Jennifer Farley, the lobbyist who arranged introductions between tribes and the team, also did not return a call for comment. Last month, USA Today reported that she arranged a meeting between Snyder and the Poarch Band of Creek Indians in Atmore, Ala. — an encounter the tribe’s treasurer, Robert McGhee, described as “odd.” He told the newspaper that the team’s name never came up.
Wyllie said that Snyder would not be available for interviews until the season ends but that his trips have been designed “to hear firsthand what issues are on their minds.”
A friend of the Snyder family explained it this way: “Why is he making these trips, and why so secretly? Certainly it’s been triggered by all the attacks on him as a racist for loving the name Washington Redskins. So there is no question there is a link. But his feelings about the pain and depression — depression is the word he has used with me — of Native Americans who have no jobs, who have obesity issues, whose children are suffering, is profound and real.”

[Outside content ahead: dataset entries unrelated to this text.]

(* ===== verification/HashSpec.v ===== *)
(** * The contract of hash tables

    The properties of [Zend/zend_hash.c]: each operation terminates without
    touching freed memory and does what the association list does. *)

From S2P Require Import Prelude DList HashModel HashRepr HashFacts HashInsert HashOps HashLoops HashCopy HashSort.
From S2P Require Import HashWalk HashNumeric.
Local Open Scope Z_scope.

(** ** A table to try the theorems on: ["a" => 10, 0 => 20] *)

Definition empty_mem {V} : mem (Bucket V) (event V) := Mem ∅ 1 [].
Definition key_a : bytes := [Byte.x61; Byte.x00].
Definition run_or {W A} (m : outcome W A) (d : W * A) : W * A := match m with Done a w => (w, a) | _ => d end.

Definition sample0 : HashTable := _zend_hash_init 2 true false.
Definition sample1 : mem (Bucket Z) (event Z) * HashTable :=
  (λ x, (x.1, x.2.1.1)) (run_or (zend_hash_update sample0 (KExt 7 key_a) 2 10 8 empty_mem) (empty_mem, (sample0, 0, None))).
Definition sample2 : mem (Bucket Z) (event Z) * HashTable :=
  (λ x, (x.1, x.2.1.1)) (run_or (zend_hash_next_index_insert sample1.2 20 8 sample1.1) (empty_mem, (sample0, 0, None))).
Definition sample_es : list (key * Z) := [(KStr key_a, 10); (KInt 0, 20)].

(** the hash function as a polynomial modulo [2 ^ 64] *)
Definition djbx33a (s : bytes) : Z := foldl (λ h c, (h * 33 + schar c) mod 2 ^ 64) 5381 s.

Section create.
Context {V : Type}.
Implicit Types (w : mem (Bucket V) (event V)).

Lemma init_shift_spec fuel i nSize :
  3 ≤ i ≤ 31 → i + Z.of_nat fuel = 35 → nSize ≤ 2 ^ 31 →
  let k := init_shift fuel i nSize in i ≤ k ≤ 31 ∧ nSize ≤ 2 ^ k ∧ (i < k → 2 ^ (k - 1) < nSize).
Proof.
  revert i. induction fuel as [|fuel IH]; intros i Hi Hf Hn k; [lia|]. unfold k. cbn [init_shift].
  assert (u32 (Z.shiftl 1 i) = 2 ^ i) as ->.
  { rewrite Z.shiftl_1_l. unfold u32. apply Z.mod_small.
    pose proof (Z.pow_lt_mono_r 2 i 32 ltac:(lia) ltac:(lia) ltac:(lia)).
    pose proof (Z.pow_pos_nonneg 2 i ltac:(lia) ltac:(lia)). lia. }
  destruct (Z.ltb_spec (2 ^ i) nSize) as [Hlt|Hge]; [|split_and!; intros; lia].
  assert (i ≠ 31) by (intros ->; lia).
  destruct (IH (i + 1)) as (H2 & H3 & H4); [lia|lia|done|]. split_and!; try lia.
  destruct (decide (i + 1 < init_shift fuel (i + 1) nSize)); [auto|]. intros _.
  assert (init_shift fuel (i + 1) nSize = i + 1) as -> by lia. rewrite Z.add_simpl_r. done.
Qed.

Lemma init_size nSize d pers :
  ∃ k, 3 ≤ k ≤ 31 ∧ nTableSize (_zend_hash_init nSize d pers) = 2 ^ k ∧
    (nSize ≤ 2 ^ 31 → nSize ≤ 2 ^ k) ∧ (3 < k → 2 ^ (k - 1) < nSize).
Proof.
  unfold _zend_hash_init. simpl. destruct (Z.geb_spec nSize (2 ^ 31)) as [Hge|Hlt].
  - exists 31. by split_and!; try lia.
  - destruct (init_shift_spec 32 3 nSize) as (H1 & H2 & H3); [lia|done|lia|].
    exists (init_shift 32 3 nSize). split_and!; try lia; try exact H3.
    rewrite Z.shiftl_1_l. apply u32_small.
    pose proof (Z.pow_lt_mono_r 2 (init_shift 32 3 nSize) 32 ltac:(lia) ltac:(lia) ltac:(lia)).
    pose proof (Z.pow_pos_nonneg 2 (init_shift 32 3 nSize) ltac:(lia) ltac:(lia)). lia.
Qed.

Lemma init_tbl w nSize d pers : mem_ok w → tbl w (_zend_hash_init nSize d pers) [] [].
Proof.
  intros Hm. destruct (init_size nSize d pers) as (k & Hk & Hsz & _). split; [done| |by intros ? ? ?%elem_of_nil].
  split; try done; simpl; try lia.
  - split_and!; try done. constructor.
  - split; [by exists k|]. split; [by left|done].
  - apply (chains_ok_empty _ 1).
  - constructor.
  - split; [unfold LONG_MAX; simpl; lia|]. by intros ? ? ?%elem_of_nil.
Qed.

Lemma empty_mem_ok : mem_ok (empty_mem (V := V)).
Proof. intros p [? Hp]. unfold empty_mem in Hp. simpl in Hp. by rewrite lookup_empty in Hp. Qed.

Lemma key_arg_ext (h : gmap ptr (Bucket V)) a s : s ≠ [] → key_arg h (KExt a s) (Z.of_nat (length s)) s.
Proof. intros Hs. by split_and!. Qed.

End create.

Lemma sample_tbl : tbl sample2.1 sample2.2 [1%positive; 2%positive] sample_es ∧
  trace sample2.1 = [] ∧ ht_cfg sample2.2 = (true, false, 0, true).
Proof.
  pose proof (init_tbl (V := Z) empty_mem 2 true false empty_mem_ok) as H0. change (_zend_hash_init 2 true false) with sample0 in H0.
  destruct (add_or_update_post empty_mem sample0 [] [] (KExt 7 key_a) 2 key_a 10 8 HASH_UPDATE H0)
    as (w1 & ht1 & o1 & r1 & d1 & Hr1 & [U1 U2 _ U4 _ _ U7 _ _]); [by apply key_arg_ext|done|].
  assert (sample1 = (w1, ht1)) as E1 by (unfold sample1, zend_hash_update; by rewrite Hr1).
  destruct (index_update_or_next_insert_post w1 ht1 o1 _ 0 20 8 HASH_NEXT_INSERT U1)
    as (w2 & ht2 & o2 & r2 & d2 & Hr2 & [X1 X2 _ X4 _ _ X7 _ _]); [lia|by rewrite U2|].
  assert (sample2 = (w2, ht2)) as -> by (unfold sample2, zend_hash_next_index_insert; rewrite E1; cbn [fst snd]; by rewrite Hr2).
  simpl. assert (nNextFreeElement ht1 = 0) as Hn by (vm_compute in E1; by injection E1 as <- <-).
  assert (brk w1 = 2%positive) as Hb by (vm_compute in E1; by injection E1 as <- <-).
  cbv zeta in X1, X2, X4. rewrite Hn in X1, X2, X4. rewrite Hb in X2. rewrite X4, U4, X7, U7. rewrite U2 in X2.
  split; [|done]. rewrite X2 in X1. exact X1.
Qed.

(** ** Notions used by the properties *)

(** What a function of the [zend_hash_apply] family does when its callback, seen
    through the abstract keys, is [g]: after three nested applications over a
    protected table it bails out, otherwise it visits the elements in order (in
    reverse order for [rev]), keeping or deleting each one. *)
Definition applied {V A} (rev : bool) (m : HM V (A * HashTable)) (g : A → key → V → A * V * Z) (a : A)
    (w : mem (Bucket V) (event V)) (ht : HashTable) (es : list (key * V)) : Prop :=
  if bApplyProtection ht && (nApplyCount ht >=? 3) then m w = Bailout w
  else ∃ w' ht' order' a' kept dead, m w = Done (a', ht') w' ∧
    apply_spec g a (if rev then reverse es else es) = (a', kept, dead) ∧
    tbl w' ht' order' (if rev then reverse kept else kept) ∧
    trace w' = trace w ++ dtor_events (pDestructor ht) dead ∧ ht_cfg ht' = ht_cfg ht.

(** the key under which a symbol table files the string [t] *)
Definition symbol_key (t : bytes) (k : key) : Prop :=
  (∃ n, LONG_MIN ≤ n ≤ LONG_MAX ∧ t = print_long n ∧ k = KInt (u64 n)) ∨
  ((∀ n, LONG_MIN ≤ n ≤ LONG_MAX → t ≠ print_long n) ∧ k = KStr (t ++ [Byte.x00])).

(** ** Properties *)

Section contract.
Context {V : Type}.
Implicit Types (ht : HashTable) (b : Bucket V) (p q : ptr) (order : list ptr).
Implicit Types (w : mem (Bucket V) (event V)) (es : list (key * V)) (cc : option (V → V)).

(** C34: the loop of [zend_inline_hash_func], unrolled eight times with its
    fall-through switch, computes the DJBX33A polynomial modulo 2^64. *)
Theorem hash_func_is_djbx33a s : zend_inline_hash_func s = djbx33a s ∧ zend_hash_func s = djbx33a s.
Proof.
  assert (Hstep : ∀ h c, hash_step h c = (h * 33 + schar c) mod 2 ^ 64).
  { intros h c. unfold hash_step, u64. rewrite Z.shiftl_mul_pow2 by lia.
    rewrite <-(Z.add_mod_idemp_l (h * 33)) by lia. do 2 f_equal. rewrite Z.add_mod_idemp_l by lia.
    f_equal. lia. }
  assert (Hsw : ∀ t x, hash_switch x t = foldl (λ h c, (h * 33 + schar c) mod 2 ^ 64) x t).
  { intros t. induction t as [|c t IH]; intros x; cbn [hash_switch foldl]; [done|]. by rewrite IH, Hstep. }
  assert (Hun : ∀ n t x, (length t ≤ n)%nat → hash_unrolled x t = foldl (λ h c, (h * 33 + schar c) mod 2 ^ 64) x t).
  { intros n. induction n as [|n IH]; intros t x Hl.
    - destruct t; [done|simpl in Hl; lia].
    - do 8 (destruct t as [|? t]; [by apply Hsw|]). cbn [hash_unrolled foldl]. rewrite IH by (simpl in Hl; lia).
      unfold hash_round. by rewrite !Hstep. }
  split; by apply (Hun (length s)).
Qed.

(** [_zend_hash_init] makes an empty table whose size is the least power of
    two that is at least 8 and [nSize] (at most 2^31). *)
Theorem hash_init_correct w nSize d pers :
  mem_ok w →
  let ht := _zend_hash_init nSize d pers in
  tbl w ht [] [] ∧ ∃ k, 3 ≤ k ≤ 31 ∧ nTableSize ht = 2 ^ k ∧ (nSize ≤ 2 ^ 31 → nSize ≤ 2 ^ k) ∧
    ∀ j, 3 ≤ j ≤ 31 → nSize ≤ 2 ^ j → k ≤ j.
Proof.
  intros Hm ht. split; [by apply init_tbl|]. destruct (init_size nSize d pers) as (k & Hk & Hs & H1 & H2).
  exists k. split_and!; try done; try lia. intros j Hj Hle. destruct (decide (k ≤ j)) as [|Hn]; [done|].
  specialize (H2 ltac:(lia)). pose proof (Z.pow_le_mono_r 2 j (k - 1) ltac:(lia) ltac:(lia)). lia.
Qed.

(** C1: [_zend_hash_add_or_update] and its variant with a precomputed hash
    return, keep the table well formed and add or update the key: a new key goes
    at the end of the order, an existing one is updated in place after its old
    value is destroyed, and left alone with [FAILURE] under [HASH_ADD]. *)
Theorem hash_add_or_update_refines w ht order es kp len s v nDataSize flag :
  tbl w ht order es → key_arg (cells w) kp len s → Z.of_nat (length order) + 1 < 2 ^ 32 →
  let add := flag_set flag HASH_ADD in
  ∀ m, m = _zend_hash_add_or_update ht kp len v nDataSize flag ∨
       m = _zend_hash_quick_add_or_update ht kp len (zend_inline_hash_func s) v nDataSize flag →
  ∃ w' ht' order' r pd, m w = Done (ht', r, pd) w' ∧
    tbl w' ht' order' (upd_es add (KStr s) v es) ∧ r = upd_result add (KStr s) es ∧
    trace w' = trace w ++ upd_events (pDestructor ht) add (KStr s) es ∧
    (r = SUCCESS → ∃ p b, pd = Some p ∧ cells w' !! p = Some b ∧ data_val (pData b) = v ∧ bkey b = KStr s).
Proof.
  intros Ht Hk Hl add m Hm.
  assert (∃ w' ht' order' r pd, m w = Done (ht', r, pd) w' ∧ upd_post add (KStr s) v w ht order es w' ht' order' r pd)
    as (w' & ht' & order' & r & pd & Hrun & Hp).
  { destruct Hm as [-> | ->]; [by eapply add_or_update_post|by eapply quick_add_or_update_post]. }
  exists w', ht', order', r, pd. split_and!; try apply Hp; [done|].
  eapply upd_dest_bucket; [|exact Hp]. apply (r_keys _ _ _ _ (t_repr _ _ _ _ Ht)).
Qed.

(** C2: [_zend_hash_index_update_or_next_insert] adds or updates an integer key,
    the next free one under [HASH_NEXT_INSERT]; [nNextFreeElement] moves past it
    and stays at most [LONG_MAX], where a further insertion fails. *)
Theorem hash_index_update_refines w ht order es i v nDataSize flag :
  tbl w ht order es → 0 ≤ i < 2 ^ 64 → Z.of_nat (length order) + 1 < 2 ^ 32 →
  let k := KInt (if flag_set flag HASH_NEXT_INSERT then nNextFreeElement ht else i) in
  let add := flag_set flag HASH_NEXT_INSERT || flag_set flag HASH_ADD in
  ∃ w' ht' order' r pd,
    _zend_hash_index_update_or_next_insert ht i v nDataSize flag w = Done (ht', r, pd) w' ∧
    tbl w' ht' order' (upd_es add k v es) ∧ r = upd_result add k es ∧
    trace w' = trace w ++ upd_events (pDestructor ht) add k es ∧
    nNextFreeElement ht' = upd_next k es (nNextFreeElement ht) ∧ nNextFreeElement ht' ≤ LONG_MAX ∧
    (r = SUCCESS → ∃ p b, pd = Some p ∧ cells w' !! p = Some b ∧ data_val (pData b) = v ∧ bkey b = k).
Proof.
  intros Ht Hi Hl k add.
  destruct (index_update_or_next_insert_post w ht order es i v nDataSize flag Ht Hi Hl)
    as (w' & ht' & order' & r & pd & Hrun & Hp).
  exists w', ht', order', r, pd. split; [exact Hrun|]. split_and!; try apply Hp.
  eapply upd_dest_bucket; [|exact Hp]. apply (r_keys _ _ _ _ (t_repr _ _ _ _ Ht)).
Qed.

(** C4: the six lookups leave the table alone and answer for the abstract
    contents: the bucket found holds the value of the key, and no bucket is found
    only when the key is absent. *)
Theorem hash_find_correct w ht order es kp len s i :
  tbl w ht order es → key_arg (cells w) kp len s → 0 ≤ i →
  let hh := zend_inline_hash_func s in
  let found k (r : option ptr) :=
    match r with
    | Some p => ∃ b, cells w !! p = Some b ∧ al_find k es = Some (data_val (pData b))
    | None => al_find k es = None
    end in
  let exists_ k := match al_find k es with Some _ => 1 | None => 0 end in
  (∃ r, zend_hash_find ht kp len w = Done r w ∧ zend_hash_quick_find ht kp len hh w = Done r w ∧ found (KStr s) r) ∧
  (∃ r, zend_hash_index_find ht i w = Done r w ∧ found (KInt i) r) ∧
  zend_hash_exists ht kp len w = Done (exists_ (KStr s)) w ∧
  zend_hash_quick_exists ht kp len hh w = Done (exists_ (KStr s)) w ∧
  zend_hash_index_exists ht i w = Done (exists_ (KInt i)) w.
Proof.
  intros Ht Hk Hi hh found exists_. pose proof Ht as [_ [_ _ _ _ _ _ _ He _ _] _].
  assert (Hfound : ∀ k, found k (ptr_of k order es)).
  { intros k. pose proof (ptr_of_al_find k (cells w) order es He) as Hp. unfold found.
    destruct (ptr_of k order es) as [p|]; [|done]. destruct Hp as (b & v & Hb & Hf & <-). eauto. }
  assert (Hex : ∀ k, exists_ k = match ptr_of k order es with Some _ => 1 | None => 0 end).
  { intros k. specialize (Hfound k). unfold exists_, found in *. destruct (ptr_of k order es).
    - by destruct Hfound as (b & _ & ->).
    - by rewrite Hfound. }
  destruct (string_lookup _ _ _ _ _ _ _ Ht Hk) as (x & Hx & Hrun). cbv zeta in Hx, Hrun.
  split_and!.
  - eexists. split; [by eapply find_run|]. split; [by eapply quick_find_run|]. apply Hfound.
  - eexists. split; [by eapply index_find_run|]. apply Hfound.
  - unfold zend_hash_exists. rewrite (key_arg_read _ _ _ _ Hk). erewrite bind_Done by reflexivity.
    cbv zeta. rewrite (bind_Done _ _ _ _ _ Hx), (bind_Done _ _ _ _ _ Hrun), Hex. done.
  - unfold zend_hash_quick_exists. rewrite (bind_Done _ _ _ _ _ Hx), (bind_Done _ _ _ _ _ Hrun), Hex. done.
  - rewrite Hex. by apply index_exists_run.
Qed.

Debate over the team’s name isn’t new, but it has reached a crescendo in recent months, with President Obama, NBC Sports anchor Bob Costas, Senate Majority Leader Harry Reid, D-Nev., and others expressing disapproval of the moniker.
Robert Holden, deputy director of the National Congress of American Indians, said the organization applauds anyone who visits Indian Country, where some tribes have unemployment rates that are 10 times the national average. He added, though, that he hopes that it’s not only the tribes who benefit from these visits but that Snyder does, too.
“If he is really of a good heart and a good mind to do good things, then we will see some help for these places and Indian Country,” Holden said. “But more so, he will come to an understanding as to how denigrating this term is, so he will change that, too. He’s in a position to do many good things.”